→ **Assignment**
Print each line from the start of the records below up through the line where "any network. *)" is found, exactly as given.

Source data:

(* ===== verification/Adapter.v ===== *)
(** * What the adapter can be believed about (sentinel-binance/src/lib.rs)

    Absence has one proof, silence is not an answer, and what is sent is the
    order that was asked for: the theorems about the calls of Binance.v, over
    any network. *)

From S2P Require Import Prelude Fixed Text Types Json Domain Intent Records Venue Symbol Signing VenueParse Binance.

Create HintDb framed.

Section adapter.
Context {J N : Type} `{Json J} `{Client N}.
Abbreviation BN := (ST (BinanceVenue N) VenueFailure).

(** ** What the calls keep *)

(** A path below the base of the venue, and an address there. *)
Definition rooted (path : list byte) : Prop := ∃ rest, path = str "/" ++ rest.
Definition at_base (base url : list byte) : Prop := ∃ rest, url = base ++ str "/" ++ rest.

(** A relation between the adapter before and after that a request to its own
    venue, the clock of the machine and the clock offset cannot break. *)
Class Frame (P : relation (BinanceVenue N)) := {
  frame_preorder :: PreOrder P;
  frame_http b rq v : at_base (rest_base (bn_credentials v)) (rq_url rq) →
    P v (bn_set_net (http b rq (bn_net v)).1 v);
  frame_local v : P v (bn_set_net (local_ms (bn_net v)).1 v);
  frame_offset o v : P v (bn_set_offset o v);
}.

Section framed.
Context (P : relation (BinanceVenue N)) `{!Frame P}.

Definition framed {A} (m : BN A) : Prop := ∀ v, P v (m v).1.

Lemma framed_bind {A B} (m : BN A) (f : A → BN B) : framed m → (∀ a, framed (f a)) → framed (m ≫= f).
Proof.
  intros Hm Hf v. specialize (Hm v). unfold mbind, ST_bind.
  destruct (m v) as [v1 [a|e]]; cbn [fst] in *; [|done].
  etransitivity; [exact Hm|apply Hf].
Qed.
Lemma framed_ret {A} (a : A) : framed (mret a). Proof. intros v. reflexivity. Qed.
Lemma framed_fail {A} e : framed (st_fail (A := A) e). Proof. intros v. reflexivity. Qed.
Lemma framed_lift {A} (m : result VenueFailure A) : framed (st_lift m). Proof. intros v. reflexivity. Qed.
Lemma framed_get {A} (f : BinanceVenue N → A) : framed (st_get f). Proof. intros v. reflexivity. Qed.
Lemma framed_offset o : framed (st_modify (bn_set_offset o)). Proof. intros v. apply frame_offset. Qed.
Lemma framed_json text : framed (body ← st_lift (read_json text); mret (Some body)).
Proof. apply framed_bind; [apply framed_lift|intros; apply framed_ret]. Qed.
Lemma framed_now : framed now_ms.
Proof. intros v. pose proof (frame_local v). unfold now_ms. by destruct (local_ms (bn_net v)). Qed.
Lemma framed_attempt {A} (m : BN A) : framed m → framed (attempt m).
Proof. intros Hm v. specialize (Hm v). unfold attempt. by destruct (m v) as [v' [a|[e|]]]. Qed.

#[local] Hint Resolve framed_ret framed_fail framed_lift framed_get framed_offset framed_now : framed.
#[local] Hint Extern 1 (rooted _) => eexists; reflexivity : framed.

Ltac framed :=
  repeat first
    [ solve [eauto 3 with framed] | apply framed_bind; [|intros] | apply framed_attempt | case_match ].

Lemma framed_run_then {A} b rq (k : HttpAnswer → BN A) v :
  at_base (rest_base (bn_credentials v)) (rq_url rq) →
  (∀ a v1, bn_credentials v1 = bn_credentials v → P v1 (k a v1).1) → P v ((run b rq ≫= k) v).1.
Proof.
  intros Hu Hk. pose proof (frame_http b rq v Hu) as Hp. unfold run, mbind, ST_bind.
  destruct (http b rq (bn_net v)) as [n a]. etransitivity; [exact Hp|]. by apply Hk.
Qed.

Lemma framed_read_error_body rq v :
  at_base (rest_base (bn_credentials v)) (rq_url rq) → P v (read_error_body rq v).1.
Proof.
  intros Hu. unfold read_error_body, transport. apply framed_run_then; [done|]. intros a v1 _.
  destruct a; [apply framed_json|apply framed_fail|apply framed_ret..].
Qed.

Lemma framed_send m p q k : rooted p → framed (send m p q k).
Proof.
  intros [rest ->] v. unfold send, transport, bad.
  change ((st_get bn_credentials ≫= ?k) v) with (k (bn_credentials v) v). cbv beta zeta.
  match goal with |- context [mkHttpRequest m ?u _] => set (url := u) end.
  assert (at_base (rest_base (bn_credentials v)) url) as Hu.
  { unfold url. case_bool_decide; eexists; by rewrite <-?app_assoc. }
  destruct (build _); [apply framed_fail|]. apply framed_run_then; [done|]. intros a v1 E.
  destruct a; [apply framed_json|apply framed_fail| |apply framed_ret].
  repeat case_match; try apply framed_fail; try apply framed_ret.
  all: apply framed_read_error_body; by rewrite E.
Qed.
#[local] Hint Resolve framed_send : framed.
Lemma framed_timestamp : framed timestamp.
Proof. unfold timestamp. framed. Qed.
#[local] Hint Resolve framed_timestamp : framed.
Lemma framed_signed m p q : rooted p → framed (signed m p q).
Proof. intros Hp. unfold signed. framed. Qed.
Lemma framed_sample : framed clock_sample.
Proof. unfold clock_sample, public. framed. Qed.
#[local] Hint Resolve framed_signed framed_sample : framed.
Lemma framed_loop n : ∀ best e, framed (sample_loop n best e).
Proof. induction n as [|n IH]; intros best e; cbn [sample_loop]; framed. Qed.
#[local] Hint Resolve framed_loop : framed.
Lemma framed_sync : framed sync_clock.
Proof. unfold sync_clock. framed. Qed.
#[local] Hint Resolve framed_sync : framed.
Lemma framed_query symbol c : framed (query_order symbol c).
Proof. unfold query_order, transport, bad. framed. Qed.
#[local] Hint Resolve framed_query : framed.
Lemma framed_find_loop c l : ∀ e, framed (find_loop c l e).
Proof. induction l as [|i l IH]; intros e; cbn [find_loop]; framed. Qed.
#[local] Hint Resolve framed_find_loop : framed.
Lemma framed_find c : framed (find_order c).
Proof. unfold find_order. framed. Qed.
#[local] Hint Resolve framed_find : framed.
Lemma framed_rows path name : rooted path → framed (rows_of path name).
Proof. intros Hp. unfold rows_of, transport. framed. Qed.
Lemma framed_listen_open : framed listen_open.
Proof. unfold listen_open, transport, bad. framed. Qed.
Lemma framed_keepalive : framed listen_keepalive.
Proof. unfold listen_keepalive, transport. framed. Qed.
#[local] Hint Resolve framed_rows : framed.

(** The calls of the trait, and the boot apart from the loaded symbols. *)
Lemma framed_submit i : framed (bn_submit i).
Proof. unfold bn_submit, rules_for, transport, bad. framed. Qed.
Lemma framed_cancel c k : framed (bn_cancel c k).
Proof. unfold bn_cancel, transport, bad. framed. Qed.
Lemma framed_lookup c : framed (bn_lookup c).
Proof. unfold bn_lookup. framed. Qed.
Lemma framed_positions : framed bn_positions.
Proof. unfold bn_positions. framed. Qed.
Lemma framed_load i : framed (load_symbol i).
Proof. unfold load_symbol, public, transport, bad. framed. Qed.
Lemma framed_one_way : framed set_one_way_mode.
Proof. unfold set_one_way_mode. framed. Qed.
Lemma framed_leverage_loop n l : framed (leverage_loop n l).
Proof. induction l as [|i l IH]; cbn [leverage_loop]; framed. Qed.
End framed.
(** ** Property *)

(** C14: what the stream read is what the worker drains, once and in order. From the moment it is
    started, whatever failures, reconnections, expired keys and drains there
    are in between, the events drained so far followed by those still on the
    channel are those of the messages the sockets gave, each decoded once; the
    wait before a reconnection stays between half a second and thirty; and the
    thread never panics. Its turns come back as long as the calls of its socket
    do: the one place where it can be stuck is a connect, a read or a pong that
    never returns, and stuck there it delivers nothing more, whoever asks it to
    stop. *)
Theorem stream_in_order `{!Recorded} (v v' : BinanceVenue N) (t' : Thread) (drained : list VenueEvent.t) :
  stream_run (spawn v) drained (v', t') →
  ∃ messages pending,
    given (bn_net v') = given (bn_net v) ++ messages ∧ bn_events v' = Some pending ∧
    drained ++ pending = messages ≫= events_of ∧ patient t' ∧
    (∀ running, ∃ v'' t'', thread_turn running t' v' = (v'', Ok t'') ∧
      (t'' = Blocked → t' = Blocked ∨ running = true ∧ some_call_blocks)) ∧
    (t' = Blocked → some_call_blocks ∧
      ∀ later v'' t'', stream_run (v', t') later (v'', t'') → t'' = Blocked ∧ ∃ rest, pending = later ++ rest).
Proof.
  intros Hr. destruct (stream_run_delivers _ _ _ Hr [] eq_refl) as (new & pending & Hg & He & Ho).
  exists new, pending. split_and!; [done..| | |].
  - by apply stream_run_patient in Hr; [|unfold patient, spawn, RECONNECT_BACKOFF, RECONNECT_BACKOFF_CAP; cbn; lia].
  - intros running. destruct (thread_turn_total running t' v') as (v2 & t2 & E). exists v2, t2.
    split; [done|]. intros ->. by apply thread_turn_blocks in E.
  - intros ->. split; [by apply (stream_run_blocked_only _ _ _ Hr)|]. intros later v2 t2 Hl.
    destruct (blocked_delivers_nothing _ _ _ Hl eq_refl) as (Hb & _ & Hq). split; [done|].
    destruct (Hq _ He) as (rest & _ & ->). by exists rest.
Qed.
End stream.
(* ===== verification/Sim.v ===== *)
(** * The simulated venue (sentinel-venue/src/sim.rs)

    The deterministic venue of paper mode and of the tests, with its scripted
    faults.  A counter that would overflow and a fill of an order that does not
    exist panic. *)

From S2P Require Import Prelude Fixed Types Domain Intent Position Records Venue.

Module Fault.
Inductive t :=
| TimeoutButAccepted
| TimeoutAndAbsent
| Reject (r : RejectReason)
| AcceptButSilent
| Transport
| RateLimited.
End Fault.

Record SimOrder := mkSimOrder {
  so_venue_order_id : VenueOrderId;
  so_instrument : Instrument;
  so_side : Side;
  so_qty : Qty;
  so_filled : Qty;
  so_filled_cost : Money;
  so_state : OrderState;
  so_acknowledged : bool;
  so_silent : bool;
}.

(** [cost * SCALE] is widened to [i128]: the product is exact. *)
Definition average_price (cost : Money) (qty : Qty) : option Price :=
  if negb (is_positive qty) then None
  else
    let scaled := raw cost * SCALE in
    let per_unit := Z.quot scaled (raw qty) in
    from_raw <$> i64_try_from per_unit.

Record SimVenue := mkSimVenue {
  sv_orders : gmap ClientOrderId SimOrder;
  sv_faults : gmap ClientOrderId Fault.t;
  sv_stream : list VenueEvent.t;
  sv_positions : gmap Instrument Qty;
  sv_next_id : Z;
  sv_next_exec : Z;
  sv_forced : option (list VenuePosition);
  sv_submits : Z;
  sv_lookups : Z;
  sv_cancels : Z;
}.

Definition sim_new : SimVenue := mkSimVenue ∅ ∅ [] ∅ 0 0 None 0 0 0.
Definition prices_snap_to_the_tick : Test :=
  r ← btcusdt;
  for_each ["109432.55"; "109432.5"]%string (λ s,
    p ← px s; assert_is (round_price_down r p) (px "109432.5")).

Definition symbols_are_findable_and_listed_in_a_stable_order : Test :=
  let symbols : Symbols := ∅ in
  _ ← assert_eq (size symbols) 0%nat;
  eth ← rules "ETHUSDT" "0.001" "0.001" "0.1" 100;
  btc ← btcusdt;
  let symbols := symbols_insert btc (symbols_insert eth symbols) in
  _ ← assert_eq (size symbols) 2%nat;
  sol ← unwrap (inline_new 16 (str "SOLUSDT"));
  _ ← symbols_get symbols (symbol btc);
  _ ← assert_eq (symbols_get symbols sol) None;
  assert_eq (inline_as_str <$> symbols_all symbols) [str "BTCUSDT"; str "ETHUSDT"].

Definition tests : list Test :=
  [a_well_formed_order_passes; an_off_step_quantity_is_caught_before_it_is_sent;
   a_quantity_below_the_minimum_is_caught; an_order_worth_too_little_is_caught;
   a_non_positive_quantity_is_refused; rounding_snaps_to_a_multiple_of_the_step;
   rounding_is_to_the_step_not_to_its_decimal_places; a_rounded_quantity_is_always_on_the_grid;
   prices_snap_to_the_tick; symbols_are_findable_and_listed_in_a_stable_order].
End SymbolTests.

Example symbol_tests_pass : suite SymbolTests.tests = true.
Proof. vm_compute. reflexivity. Qed.

(** ** sentinel-binance/src/signing.rs *)

Module SigningTests.
(** A digest that repeats what it is given: different inputs, different digests. *)
Definition digest (secret message : list byte) : list byte := secret ++ [Byte.x00] ++ message.

Fixpoint pushed (pairs : list (string * string)) (q : Query) : Query :=
  match pairs with
  | [] => q
  | (k, v) :: pairs => pushed pairs (query_push (str k) (str v) q)
  end.
Definition signed (pairs : list (string * string)) (secret : string) (ts : Z) : list byte :=
  query_sign digest (str secret) ts (pushed pairs []).
Definition signature (text : list byte) : option (list byte * list byte) :=
  rsplit_once (str "&signature=") text.

Definition the_query_keeps_insertion_order : Test :=
  assert_eq (pushed [("symbol", "BTCUSDT"); ("side", "BUY"); ("quantity", "0.003")]%string [])
    (str "symbol=BTCUSDT&side=BUY&quantity=0.003").

Definition the_signature_covers_exactly_what_precedes_it : Test :=
  '(payload, sig) ← signature (signed [("symbol", "BTCUSDT")]%string "secret" 1787761830000);
  _ ← assert_eq payload (str "symbol=BTCUSDT&timestamp=1787761830000&recvWindow=5000");
  assert_eq sig (sign digest (str "secret") payload).

Definition the_timestamp_is_milliseconds : Test :=
  let text := signed [] "secret" 1787761830000 in
  _ ← assert (contains (str "timestamp=1787761830000") text);
  assert (negb (contains (str "timestamp=1787761830&") text)).

Definition the_receive_window_is_sent_explicitly : Test :=
  assert (contains (str "recvWindow=5000") (signed [] "s" 1)).

Definition every_field_changes_the_signature : Test :=
  let sig pairs secret ts := snd <$> signature (signed pairs secret ts) in
  base ← sig [("symbol", "BTCUSDT")]%string "secret"%string 1000;
  for_each [sig [("symbol", "ETHUSDT")]%string "secret"%string 1000;
            sig [("symbols", "BTCUSDT")]%string "secret"%string 1000;
            sig [("symbol", "BTCUSDT")]%string "secret"%string 1001;
            sig [("symbol", "BTCUSDT")]%string "other"%string 1000] (λ other,
    other ← other; assert_ne base other).

Definition reordering_changes_the_signature : Test :=
  assert_ne (signed [("a", "1"); ("b", "2")]%string "s" 1) (signed [("b", "2"); ("a", "1")]%string "s" 1).

Definition values_are_percent_encoded : Test :=
  _ ← assert_eq (pushed [("newClientOrderId", "UI&evil=1")]%string [])
        (str "newClientOrderId=UI%26evil%3D1");
  assert_eq (pushed [("newClientOrderId", "UI-4bb5ba826e2e1")]%string [])
    (str "newClientOrderId=UI-4bb5ba826e2e1").

Definition optional_parameters_are_absent_rather_than_empty : Test :=
  let q := query_push_opt (str "timeInForce") (Some (str "GTC"))
             (query_push_opt (str "price") None (query_push (str "symbol") (str "BTCUSDT") [])) in
  assert_eq q (str "symbol=BTCUSDT&timeInForce=GTC").

(** A new clock has offset zero. *)
Definition the_clock_tracks_the_venue_rather_than_trusting_the_machine : Test :=
  _ ← assert_eq (venue_time_ms 0 1000) 1000;
  offset ← clock_sync 1787761832000 1787761830000;
  _ ← assert_eq offset 2000;
  assert_eq (venue_time_ms offset 1787761840000) 1787761842000.

Definition the_clock_handles_a_machine_that_is_fast : Test :=
  offset ← clock_sync 1787761828000 1787761830000;
  _ ← assert_eq offset (-2000);
  assert_eq (venue_time_ms offset 1787761840000) 1787761838000.

Definition a_slow_link_is_not_mistaken_for_a_broken_clock : Test :=
  offset ← sync_round_trip 1787761832000 1787761830000 1787761834000;
  _ ← assert_eq offset 0;
  assert_eq (venue_time_ms offset 1787761840000) 1787761840000.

→ **Answer below**
(* ===== verification/Adapter.v ===== *)
(** * What the adapter can be believed about (sentinel-binance/src/lib.rs)

    Absence has one proof, silence is not an answer, and what is sent is the
    order that was asked for: the theorems about the calls of Binance.v, over
    any network. *)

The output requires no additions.